● To do:
Word for word, repeat every entry that appears below.

● Dataset excerpts:
Definition sim_uart_read (addr : Z) (s : sim_uart) : Z * sim_uart :=
  if addr =? Rpi3.UART_FR then
    (match rx_queue s with [] => Rpi3.FR_RXFE | _ :: _ => 0 end, s)
  else if addr =? Rpi3.UART_DR then (deref (rx_queue s), SimUart (tl (rx_queue s)))
  else (0, s).

#[export] Instance sim_uart_hardware : Hardware sim_uart :=
  {| hw_read := sim_uart_read; hw_write := fun _ _ s => s |}.

Definition blank_screen : X86.vga_state := X86.Vga 0 0 0x07 (fun _ => 0).

(** * Specification-side definitions *)

(** The port traffic of one [pit0_read] that samples the value [s]. *)
Definition sample_events (s : Z) : list event :=
  [EvOut 0x43 0; EvIn 0x40 (s mod 256); EvIn 0x40 (s / 256)].

(** The ticks that a run of samples accounts for: the sum of the deltas of
    its consecutive pairs, without any wrap-around of the sum. *)
Fixpoint total_delta (prev : Z) (samples : list Z) : Z :=
  match samples with
  | [] => 0
  | s :: rest => Sound.delta prev s + total_delta s rest
  end.

(** Bits 0 and 1 of [w] are set, bits 2 to 7 are those of [v]. *)
Definition gate_bits_set (v w : Z) : Prop :=
  forall i, 0 <= i < 8 -> Z.testbit w i = (i <? 2) || Z.testbit v i.

(** Bits 0 and 1 of [w] are clear, bits 2 to 7 are those of [v]. *)
Definition gate_bits_cleared (v w : Z) : Prop :=
  forall i, 0 <= i < 8 -> Z.testbit w i = (2 <=? i) && Z.testbit v i.

Definition touches (port : Z) (e : event) : Prop :=
  match e with
  | EvIn p _ => p = port
  | EvOut p _ => p = port
  end.

(** The tokens of a note sequence, following the specification: the text
    is cut at every space and ends at its NUL, empty tokens are dropped,
    and a token keeps its first seven characters. *)
Fixpoint split_tokens (str cur : list Z) : list (list Z) :=
  match str with
  | [] => [cur]
  | c :: rest =>
      if c =? 0 then [cur]
      else if c =? 32 then cur :: split_tokens rest []
      else split_tokens rest (cur ++ [c])
  end.

Definition nonempty (t : list Z) : bool :=
  match t with
  | [] => false
  | _ :: _ => true
  end.

Definition spec_tokens (str : list Z) : list (list Z) :=
  map (firstn 7) (filter nonempty (split_tokens str [])).

(** Every token is handed to [sound_note] and followed by an 80 ms rest. *)
Fixpoint play_tokens {HW G : Type} `{Hardware HW} (fuel : nat)
    (tokens : list (list Z)) : M (machine HW G) unit :=
  match tokens with
  | [] => ret tt
  | t :: rest =>
      Sound.sound_note fuel t ;;
      Sound.sound_play fuel 0 80 ;;
      play_tokens fuel rest
  end.

(** The array [token] and the index [ti] hold the first seven characters
    of the token read so far. *)
Definition holds_token (token : Z -> Z) (ti : Z) (cur : list Z) : Prop :=
  ti = Z.of_nat (length (firstn 7 cur)) /\
  (forall k, (k < length (firstn 7 cur))%nat -> token (Z.of_nat k) = nth k (firstn 7 cur) 0) /\
  Forall (fun c => c <> 0) cur.

(** ** The framebuffer console *)

Section ConsoleSpec.
Context {HW : Type} `{Hardware HW}.

(** The cursor denotes a cell of the 80 x 25 screen. *)
Definition cursor_valid (m : machine HW X86.vga_state) : Prop :=
  0 <= X86.row m <= X86.VGA_HEIGHT - 1 /\ 0 <= X86.col m <= X86.VGA_WIDTH - 1.

(** The index of the cell under the cursor. *)
Definition pos (m : machine HW X86.vga_state) : Z :=
  X86.row m * X86.VGA_WIDTH + X86.col m.

(** A character that [vga_putchar] draws: not newline, carriage return or
    backspace. *)
Definition printable (c : Z) : Prop := c <> 10 /\ c <> 13 /\ c <> 8.

(** Writing the characters of [s] one after the other with [vga_putchar]. *)
Definition put_chars (s : list Z) (m : machine HW X86.vga_state)
  : machine HW X86.vga_state :=
  fold_left (fun m c => X86.vga_putchar c m) s m.

(** Row [r] shows nothing but blanks in the current colour. *)
Definition row_blank (m : machine HW X86.vga_state) (r : Z) : Prop :=
  forall k, 0 <= k < X86.VGA_WIDTH ->
    X86.cell m (r * X86.VGA_WIDTH + k) = X86.vga_entry 32 (X86.color m).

● Task answer:
Definition sim_uart_read (addr : Z) (s : sim_uart) : Z * sim_uart :=
  if addr =? Rpi3.UART_FR then
    (match rx_queue s with [] => Rpi3.FR_RXFE | _ :: _ => 0 end, s)
  else if addr =? Rpi3.UART_DR then (deref (rx_queue s), SimUart (tl (rx_queue s)))
  else (0, s).

#[export] Instance sim_uart_hardware : Hardware sim_uart :=
  {| hw_read := sim_uart_read; hw_write := fun _ _ s => s |}.

Definition blank_screen : X86.vga_state := X86.Vga 0 0 0x07 (fun _ => 0).

(** * Specification-side definitions *)

(** The port traffic of one [pit0_read] that samples the value [s]. *)
Definition sample_events (s : Z) : list event :=
  [EvOut 0x43 0; EvIn 0x40 (s mod 256); EvIn 0x40 (s / 256)].

(** The ticks that a run of samples accounts for: the sum of the deltas of
    its consecutive pairs, without any wrap-around of the sum. *)
Fixpoint total_delta (prev : Z) (samples : list Z) : Z :=
  match samples with
  | [] => 0
  | s :: rest => Sound.delta prev s + total_delta s rest
  end.

(** Bits 0 and 1 of [w] are set, bits 2 to 7 are those of [v]. *)
Definition gate_bits_set (v w : Z) : Prop :=
  forall i, 0 <= i < 8 -> Z.testbit w i = (i <? 2) || Z.testbit v i.

(** Bits 0 and 1 of [w] are clear, bits 2 to 7 are those of [v]. *)
Definition gate_bits_cleared (v w : Z) : Prop :=
  forall i, 0 <= i < 8 -> Z.testbit w i = (2 <=? i) && Z.testbit v i.

Definition touches (port : Z) (e : event) : Prop :=
  match e with
  | EvIn p _ => p = port
  | EvOut p _ => p = port
  end.

(** The tokens of a note sequence, following the specification: the text
    is cut at every space and ends at its NUL, empty tokens are dropped,
    and a token keeps its first seven characters. *)
Fixpoint split_tokens (str cur : list Z) : list (list Z) :=
  match str with
  | [] => [cur]
  | c :: rest =>
      if c =? 0 then [cur]
      else if c =? 32 then cur :: split_tokens rest []
      else split_tokens rest (cur ++ [c])
  end.

Definition nonempty (t : list Z) : bool :=
  match t with
  | [] => false
  | _ :: _ => true
  end.

Definition spec_tokens (str : list Z) : list (list Z) :=
  map (firstn 7) (filter nonempty (split_tokens str [])).

(** Every token is handed to [sound_note] and followed by an 80 ms rest. *)
Fixpoint play_tokens {HW G : Type} `{Hardware HW} (fuel : nat)
    (tokens : list (list Z)) : M (machine HW G) unit :=
  match tokens with
  | [] => ret tt
  | t :: rest =>
      Sound.sound_note fuel t ;;
      Sound.sound_play fuel 0 80 ;;
      play_tokens fuel rest
  end.

(** The array [token] and the index [ti] hold the first seven characters
    of the token read so far. *)
Definition holds_token (token : Z -> Z) (ti : Z) (cur : list Z) : Prop :=
  ti = Z.of_nat (length (firstn 7 cur)) /\
  (forall k, (k < length (firstn 7 cur))%nat -> token (Z.of_nat k) = nth k (firstn 7 cur) 0) /\
  Forall (fun c => c <> 0) cur.

(** ** The framebuffer console *)

Section ConsoleSpec.
Context {HW : Type} `{Hardware HW}.

(** The cursor denotes a cell of the 80 x 25 screen. *)
Definition cursor_valid (m : machine HW X86.vga_state) : Prop :=
  0 <= X86.row m <= X86.VGA_HEIGHT - 1 /\ 0 <= X86.col m <= X86.VGA_WIDTH - 1.

(** The index of the cell under the cursor. *)
Definition pos (m : machine HW X86.vga_state) : Z :=
  X86.row m * X86.VGA_WIDTH + X86.col m.

(** A character that [vga_putchar] draws: not newline, carriage return or
    backspace. *)
Definition printable (c : Z) : Prop := c <> 10 /\ c <> 13 /\ c <> 8.

(** Writing the characters of [s] one after the other with [vga_putchar]. *)
Definition put_chars (s : list Z) (m : machine HW X86.vga_state)
  : machine HW X86.vga_state :=
  fold_left (fun m c => X86.vga_putchar c m) s m.

(** Row [r] shows nothing but blanks in the current colour. *)
Definition row_blank (m : machine HW X86.vga_state) (r : Z) : Prop :=
  forall k, 0 <= k < X86.VGA_WIDTH ->
    X86.cell m (r * X86.VGA_WIDTH + k) = X86.vga_entry 32 (X86.color m).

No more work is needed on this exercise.